A Prefeitura de Bragança Paulista, por meio da Secretaria Municipal do Meio Ambiente, vem realizando ações voltadas ao acompanhamento da recuperação ambiental nos empreendimentos do setor oleiro da cidade. Conforme diagnóstico feito em 2006 pelo Instituto de Pesquisas Tecnológicas – IPT, existiam na época 50 empreendimentos oleiro-cerâmicos.

 

Segundo esse parecer técnico, a grande maioria desses empreendimentos eram bastante rústicos, sem investimento em tecnologia e operando em não conformidade com a legislação mineral ambiental.

 

 

 

Tendo em vista que tais atividades causam impactos ambientais, principalmente, no solo para a obtenção de argila, sob as florestas para aquisição de lenha; e durante a operação há a poluição atmosférica devido ao processo de queima, no ciclo de 2018, a Prefeitura, a requerimento do Ministério Púbico, realizou nova avaliação e adoção de medidas em relação às olarias, de forma a levantar qual a situação atual e adotar ações visando à redução dos impactos ambientais, bem como a formulação de planos de recuperação dessas áreas. Desse modo, fiscais da Secretaria Municipal do Meio Ambiente realizaram visita in loco nas 50 olarias.

 

 

 

O objetivo das ações foi fazer um levantamento atualizado sobre as áreas ativadas e desativadas, verificar quais áreas estão devidamente licenciadas, bem como averiguar o andamento da execução do Plano de Recuperação de Área Degradada (PRAD) das olarias, um importante instrumento da gestão ambiental para todos os tipos de atividades antrópicas, sobretudo aquelas que envolvem exploração mineral, desmatamentos, terraplenagem entre outros.

 

 

 

Já foram vistoriadas no total, 50 olarias, desses empreendimentos vistoriados, 15 estão ativos com as devidas licenças e 32 estão inativos, além disso, onde aparentemente havia área de extração em alguns locais, as áreas já estão totalmente regeneradas por vegetação nativa.

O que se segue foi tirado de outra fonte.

(** * Encoder sampler of rham/linear/firmware/src/encoder.cpp

    A shallow embedding of the magnetic-encoder driver: its two static
    variables, the Arduino primitives it calls (as operations on an explicit
    board state that also records every call in a trace), and the driver
    functions written in a small state monad, one Rocq definition per C++
    function. *)

From Stdlib Require Import ZArith List String Ascii DecimalString Sorted Lia.
From Stdlib Require DecimalPos DecimalZ.
From stdpp Require Import base option gmap.
Import ListNotations.

Local Open Scope Z_scope.

(** ** Arduino constants used by the driver *)

Inductive level := LOW | HIGH.
Inductive pin_mode := INPUT | OUTPUT.
Inductive bit_order := LSBFIRST | MSBFIRST.
Inductive spi_mode := SPI_MODE0 | SPI_MODE1 | SPI_MODE2 | SPI_MODE3.

(** Pin numbers.  [ENCODER_SCK], [ENCODER_DO] and [ENCODER_SS] are the
    macros of config.h, [SS] and [MOSI] the ones of the board's Arduino
    core; neither header is part of the sources at hand, so the five
    numbers are parameters of the development. *)
Record board := {
  ENCODER_SCK : Z;
  ENCODER_DO : Z;
  ENCODER_SS : Z;
  SS : Z;
  MOSI : Z
}.

(** ** Board state and trace *)

(** One entry per call of an Arduino primitive.  [EvTransfer16] carries, next
    to the word sent and the word captured, the value of the millisecond
    clock at which the transfer took place (a ghost stamp: the code does not
    read it). *)
Inductive event :=
| EvSpiBegin (sck miso mosi ss : Z)
| EvSetBitOrder (o : bit_order)
| EvSetFrequency (hz : Z)
| EvSetDataMode (dm : spi_mode)
| EvPinMode (pin : Z) (pm : pin_mode)
| EvDigitalWrite (pin : Z) (l : level)
| EvDelayMicroseconds (us : Z)
| EvTransfer16 (at_ms : Z) (sent captured : Z)
| EvPrintf (text : string).

(** The machine: what the board holds and the two statics of encoder.cpp.
    [now] is the value [millis()] reports; [miso n] is the word the sensor
    clocks back on the [n]-th transfer since power-up; [pin_modes] and
    [pin_levels] hold what [pinMode] and [digitalWrite] last set on a pin
    (no entry: never set). *)
Record machine := {
  now : Z;
  miso : nat -> Z;
  pin_modes : gmap Z pin_mode;
  pin_levels : gmap Z level;
  trace : list event;
  last_update : Z;
  last_encoder_value : Z
}.

(** ** Fixed-width integers *)

(** Conversion to [uint16_t]. *)
Definition to_u16 (x : Z) : Z := x mod 65536.

(** ** Counting bus transactions in a trace *)

(** The clock stamps of the transfers of a trace, oldest first. *)
Fixpoint transfer_times (tr : list event) : list Z :=
  match tr with
  | [] => []
  | EvTransfer16 t _ _ :: tr' => t :: transfer_times tr'
  | _ :: tr' => transfer_times tr'
  end.

(** The number of transfers of a trace. *)
Definition bus_transfers (tr : list event) : nat :=
  length (transfer_times tr).

(** ** State monad over the machine *)

Definition M (A : Type) : Type := machine -> A * machine.

Definition ret {A} (a : A) : M A := fun m => (a, m).

Definition bind {A B} (c : M A) (k : A -> M B) : M B :=
  fun m => let (a, m') := c m in k a m'.

Declare Scope drv_scope.
Delimit Scope drv_scope with drv.
Notation "x <-- c ;; k" := (bind c (fun x => k))
  (at level 100, c at next level, right associativity) : drv_scope.
Notation "c ;; k" := (bind c (fun _ => k))
  (at level 100, right associativity) : drv_scope.

Definition when (b : bool) (c : M unit) : M unit :=
  if b then c else ret tt.

Definition exec {A} (c : M A) (m : machine) : machine := snd (c m).
Definition eval {A} (c : M A) (m : machine) : A := fst (c m).

(** ** Primitives *)

Definition emit (e : event) : M unit := fun m =>
  (tt, {| now := now m; miso := miso m;
          pin_modes := pin_modes m; pin_levels := pin_levels m;
          trace := trace m ++ [e];
          last_update := last_update m;
          last_encoder_value := last_encoder_value m |}).

(** [millis()].  A call of the driver is short against the millisecond
    clock: the reads it makes see one clock value, and time passes between
    calls (see [elapse] below). *)
Definition millis : M Z := fun m => (now m, m).

Definition delayMicroseconds (us : Z) : M unit := emit (EvDelayMicroseconds us).

Definition pinMode (pin : Z) (pm : pin_mode) : M unit := fun m =>
  emit (EvPinMode pin pm)
    {| now := now m; miso := miso m;
       pin_modes := <[pin := pm]> (pin_modes m); pin_levels := pin_levels m;
       trace := trace m;
       last_update := last_update m;
       last_encoder_value := last_encoder_value m |}.

Definition digitalWrite (pin : Z) (l : level) : M unit := fun m =>
  emit (EvDigitalWrite pin l)
    {| now := now m; miso := miso m;
       pin_modes := pin_modes m; pin_levels := <[pin := l]> (pin_levels m);
       trace := trace m;
       last_update := last_update m;
       last_encoder_value := last_encoder_value m |}.

Definition SPI_begin (sck miso_pin mosi ss : Z) : M unit :=
  emit (EvSpiBegin sck miso_pin mosi ss).
Definition SPI_setBitOrder (o : bit_order) : M unit := emit (EvSetBitOrder o).
Definition SPI_setFrequency (hz : Z) : M unit := emit (EvSetFrequency hz).
Definition SPI_setDataMode (dm : spi_mode) : M unit := emit (EvSetDataMode dm).

(** [SPI.transfer16(data)]: the result is a [uint16_t]. *)
Definition SPI_transfer16 (data : Z) : M Z := fun m =>
  let captured := to_u16 (miso m (bus_transfers (trace m))) in
  (captured, snd (emit (EvTransfer16 (now m) (to_u16 data) captured) m)).

Definition shell_printf (text : string) : M unit := emit (EvPrintf text).

(** Assignments to the two statics. *)
Definition set_last_update (t : Z) : M unit := fun m =>
  (tt, {| now := now m; miso := miso m;
          pin_modes := pin_modes m; pin_levels := pin_levels m;
          trace := trace m;
          last_update := t;
          last_encoder_value := last_encoder_value m |}).

Definition set_last_encoder_value (v : Z) : M unit := fun m =>
  (tt, {| now := now m; miso := miso m;
          pin_modes := pin_modes m; pin_levels := pin_levels m;
          trace := trace m;
          last_update := last_update m;
          last_encoder_value := v |}).

Definition get_last_update : M Z := fun m => (last_update m, m).
Definition get_last_encoder_value : M Z := fun m => (last_encoder_value m, m).

(** The line terminator of the shell, carriage return and line feed. *)
Definition crlf : string :=
  String (ascii_of_nat 13) (String (ascii_of_nat 10) EmptyString).

(** ** The driver *)

Local Open Scope drv_scope.

Section Driver.
Variable cfg : board.

Definition encoder_clock : M unit :=
  delayMicroseconds 1 ;;
  digitalWrite (ENCODER_SCK cfg) HIGH ;;
  delayMicroseconds 1 ;;
  digitalWrite (ENCODER_SCK cfg) LOW.

Definition encoder_read : M Z := get_last_encoder_value.

(** The decode of line 27, on a [uint16_t] promoted to [int]. *)
Definition decode_angle (value : Z) : Z :=
  to_u16 (Z.land (Z.shiftr value 6) 0x3FF).

Definition encoder_update : M unit :=
  digitalWrite (SS cfg) LOW ;;
  delayMicroseconds 1 ;;
  value <-- SPI_transfer16 0 ;;
  digitalWrite (SS cfg) HIGH ;;
  let angle := decode_angle value in
  set_last_encoder_value angle.

Definition encoder_init : M unit :=
  SPI_begin (ENCODER_SCK cfg) (ENCODER_DO cfg) (MOSI cfg) (ENCODER_SS cfg) ;;
  SPI_setBitOrder MSBFIRST ;;
  SPI_setFrequency 1000000 ;;
  SPI_setDataMode SPI_MODE1 ;;
  pinMode (ENCODER_SS cfg) OUTPUT ;;
  digitalWrite (ENCODER_SCK cfg) HIGH ;;
  encoder_update.

Definition encoder_tick : M unit :=
  t <-- millis ;;
  lu <-- get_last_update ;;
  when (t >? lu)
    (t' <-- millis ;;
     set_last_update t' ;;
     encoder_update).

(** [printf("Value: %d\r\n", v)] *)
Definition format_value (v : Z) : string :=
  ("Value: " ++ NilZero.string_of_int (Z.to_int v) ++ crlf)%string.

Definition shell_mag : M unit :=
  v <-- encoder_read ;;
  shell_printf (format_value v).
End Driver.

(** ** Power-up and the environment *)

(** The statics at power-up: [last_update] is initialised to 0 and
    [last_encoder_value], a static without initialiser, is zero-initialised.
    The clock value and the sensor's answers are the environment's. *)
Definition power_on (clock : Z) (sensor : nat -> Z) : machine :=
  {| now := clock; miso := sensor;
     pin_modes := ∅; pin_levels := ∅;
     trace := [];
     last_update := 0;
     last_encoder_value := 0 |}.

(** The largest value of an [unsigned long], the type of [millis()] and of
    [last_update]: 32 bits on the target. *)
Definition ULONG_MAX : Z := 4294967295.

(** The millisecond counter one millisecond later: it rolls over to 0 after
    [ULONG_MAX]. *)
Definition next_ms (t : Z) : Z :=
  if t =? ULONG_MAX then 0 else t + 1.

(** Time passing between two calls of the driver: the millisecond counter
    steps [ms] times. *)
Definition elapse (ms : N) (m : machine) : machine :=
  {| now := N.iter ms next_ms (now m); miso := miso m;
     pin_modes := pin_modes m; pin_levels := pin_levels m;
     trace := trace m;
     last_update := last_update m;
     last_encoder_value := last_encoder_value m |}.

(** What the host does after [encoder_init]: it calls [encoder_tick],
    [encoder_read] or the [mag] shell command, and time passes. *)
Inductive call := CallTick | CallRead | CallMag | Elapse (ms : N).

Definition do_call (cfg : board) (c : call) (m : machine) : machine :=
  match c with
  | CallTick => exec (encoder_tick cfg) m
  | CallRead => exec encoder_read m
  | CallMag => exec shell_mag m
  | Elapse ms => elapse ms m
  end.

Definition run (cfg : board) (cs : list call) (m : machine) : machine :=
  fold_left (fun m' c => do_call cfg c m') cs m.

(** [n] successive calls of [encoder_read]: the values returned, and the
    machine afterwards. *)
Fixpoint read_many (n : nat) (m : machine) : list Z * machine :=
  match n with
  | O => ([], m)
  | S n' =>
      let (v, m1) := encoder_read m in
      let (vs, m2) := read_many n' m1 in
      (v :: vs, m2)
  end.

(** The events a trace gained between two machine states. *)
Definition new_events (m m' : machine) : list event :=
  drop (length (trace m)) (trace m').

(** The word the sensor will answer on the next transfer. *)
Definition next_word (m : machine) : Z :=
  to_u16 (miso m (bus_transfers (trace m))).

(** The four bus events of one sample on chip-select pin [cs], taken at
    clock value [t] and capturing [w]. *)
Definition sample_events (cs t w : Z) : list event :=
  [EvDigitalWrite cs LOW; EvDelayMicroseconds 1;
   EvTransfer16 t 0 w; EvDigitalWrite cs HIGH].

(** The machine with [last_update] replaced, as the assignment of line 46
    leaves it. *)
Definition with_last_update (t : Z) (m : machine) : machine :=
  exec (set_last_update t) m.

(** Projections of a machine given field by field, and of the environment's
    steps, without unfolding anything else. *)
Ltac fields :=
  cbn [now miso pin_modes pin_levels trace last_update last_encoder_value
       elapse with_last_update exec eval set_last_update encoder_read
       get_last_encoder_value fst snd].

Das outras três vistoriadas, 1 migrou para fabricação de blocos de cimento e 2 ainda operam sem licença ou com licença vencida. Estas últimas foram notificadas à providenciarem as devidas autorizações perante os órgãos competentes.

 

 

 

Em 2019, a Divisão de Fiscalização Ambiental está dando continuidade as ações com ênfase nos processos degradatórios, isto é, exploração das jazidas de argila, obtenção da lenha, tratamento dos resíduos gerados. Os fiscais ambientais durante as visitas estão verificando, ainda, a existência ou não de licença de operação, lavras desativadas, regenerações naturais da área e Termos de Compromisso Ambiental firmados, etc. Neste ano foram 3 olarias vistoriadas, 4 vistorias programadas para junho, mais 3 em julho e outras 3 em agosto. Encerradas as vistorias às olarias, conforme cronograma, pretende-se no ciclo de 2020 o início das vistorias nas áreas de extração de granito situadas no Município.